4 responses to “Prometheus

  1. Yeah, who needs humans anyway? LOL! Seriously, though, it sounds both confusing AND fun at the same time, which is a combination I don’t run into often. You summed it up well, though!

    • Ha-ha. Thanks, Emily. It really was both fun and confusing, so I tried to give my honest opinion. I’m glad I went to see it. Maybe I’ve watched too much Mystery Science Theater, but even some of the hokiest sci-fi movies entertain me and make me smile.
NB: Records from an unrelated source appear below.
Lemma shr_1_nonneg (mrs : shr_record) : (0 <= shr_m mrs)%Z -> (0 <= shr_m (shr_1 mrs))%Z.
Proof.
  destruct mrs as [m r s]. simpl.
  destruct m as [|[p|p|]|p]; simpl; lia.
Qed.

Lemma iter_pos_keeps {A : Type} (P : A -> Prop) (f : A -> A) :
  (forall x, P x -> P (f x)) -> forall p x, P x -> P (SpecFloat.iter_pos f p x).
Proof.
  intros Hf. induction p as [p IH|p IH|]; intros x Hx; simpl.
  - apply IH, IH, Hf, Hx.
  - apply IH, IH, Hx.
  - apply Hf, Hx.
Qed.

Lemma shr_fexp_nonneg (m e : Z) (l : location) :
  (0 <= m)%Z -> (0 <= shr_m (fst (shr_fexp prec emax m e l)))%Z.
Proof.
  intros Hm. unfold shr_fexp, shr.
  assert (H0 : (0 <= shr_m (shr_record_of_loc m l))%Z)
    by (destruct l as [|[]]; exact Hm).
  destruct (fexp prec emax (Zdigits2 m + e) - e)%Z as [|p|p]; simpl; try exact H0.
  apply (iter_pos_keeps (fun mrs => (0 <= shr_m mrs)%Z)); [apply shr_1_nonneg | exact H0].
Qed.

Lemma round_nearest_even_nonneg (m : Z) (l : location) :
  (0 <= m)%Z -> (0 <= round_nearest_even m l)%Z.
Proof.
  intros Hm. unfold round_nearest_even.
  destruct l as [|[]]; try lia. destruct (Z.even m); lia.
Qed.

Lemma binary_round_aux_plain (mx ex : Z) (lx : location) :
  (0 <= mx)%Z -> sf_plain (binary_round_aux prec emax false mx ex lx) = true.
Proof.
  intros Hm. unfold binary_round_aux.
  pose proof (shr_fexp_nonneg mx ex lx Hm) as H1.
  destruct (shr_fexp prec emax mx ex lx) as [mrs' e']. simpl in H1.
  pose proof (shr_fexp_nonneg _ e' loc_Exact
                (round_nearest_even_nonneg _ (loc_of_shr_record mrs') H1)) as H2.
  destruct (shr_fexp prec emax _ e' loc_Exact) as [mrs'' e'']. simpl in H2.
  destruct (shr_m mrs'') as [|p|p]; [reflexivity | | lia].
  destruct (e'' <=? emax - prec)%Z; reflexivity.
Qed.

Lemma SFmul_plain (x : spec_float) (my : positive) (ey : Z) :
  sf_plain x = true -> sf_plain (SFmul prec emax x (S754_finite false my ey)) = true.
Proof.
  destruct x as [[]|[]| |[] mx ex]; simpl; try reflexivity; try discriminate.
  intros _. apply binary_round_aux_plain. lia.
Qed.

Lemma SFdiv_plain (x : spec_float) (my : positive) (ey : Z) :
  sf_plain x = true -> sf_plain (SFdiv prec emax x (S754_finite false my ey)) = true.
Proof.
  destruct x as [[]|[]| |[] mx ex]; simpl; try reflexivity; try discriminate.
  intros _. unfold SFdiv_core_binary.
  set (m' := match _ with Z0 => _ | Z.pos _ => _ | Z.neg _ => _ end).
  assert (Hm' : (0 <= m')%Z).
  { subst m'. destruct (_ - _ - _)%Z; try lia.
    rewrite Z.shiftl_mul_pow2 by lia. apply Z.mul_nonneg_nonneg; [lia|].
    apply Z.pow_nonneg. lia. }
  pose proof (Z.div_pos m' (Z.pos my) Hm' ltac:(lia)) as Hq.
  unfold Z.div in Hq.
  destruct (Z.div_eucl m' (Z.pos my)) as [q r].
  apply binary_round_aux_plain. exact Hq.
Qed.

Lemma of_uint63_plain (n : int) : plain (of_uint63 n) = true.
Proof.
  unfold plain. rewrite FloatAxioms.of_uint63_spec.
  pose proof (Uint63.to_Z_bounded n) as [Hn _].
  unfold binary_normalize.
  destruct (Uint63.to_Z n) as [|p|p]; [reflexivity | | lia].
  unfold binary_round.
  destruct (shl_align p 0 _) as [mz ez].
  apply binary_round_aux_plain. lia.
Qed.

Lemma round_plain (x : float) : plain x = true -> plain (round x) = true.
Proof.
  unfold round. intros H.
  destruct (Prim2SF x) as [s|s| |s m e] eqn:Hx; try exact H.
  destruct (0 <=? e)%Z; [exact H|].
  unfold plain in H. rewrite Hx in H. destruct s; [discriminate|].
  apply of_uint63_plain.
Qed.

Lemma round3_plain (v : float) : plain v = true -> plain (round3 v) = true.
Proof.
  intros H. unfold round3, plain.
  rewrite FloatAxioms.div_spec.
  change (Prim2SF 1000) with (S754_finite false 8796093022208000 (-43)).
  apply SFdiv_plain. apply round_plain. unfold plain.
  rewrite FloatAxioms.mul_spec.
  change (Prim2SF 1000) with (S754_finite false 8796093022208000 (-43)).
  apply SFmul_plain. exact H.
Qed.

Lemma ltb_plain (x y : float) : plain x = true -> (x <? y) = true -> plain y = true.
Proof.
  unfold plain. rewrite FloatAxioms.ltb_spec.
  destruct (Prim2SF x) as [[]|[]| |[] mx ex], (Prim2SF y) as [[]|[]| |[] my ey];
    simpl; try reflexivity; try discriminate.
Qed.

Lemma plain_not_NaN (x : float) : plain x = true -> ~ is_NaN x.
Proof. unfold plain, is_NaN. intros H Hn. rewrite Hn in H. discriminate. Qed.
And yes (sinister smirk), who needs humans, anyway?

  2. Allie, I am also a fan of Face Off. So even if the movie had little else to offer, it is great to see the artistry involved. Other than that, it is not my type of movie.

    • Ever since I was a kid, I thought it must be a great job to do special effects for the movies – makeup art, costume, and now computer animation. I find all that fascinating.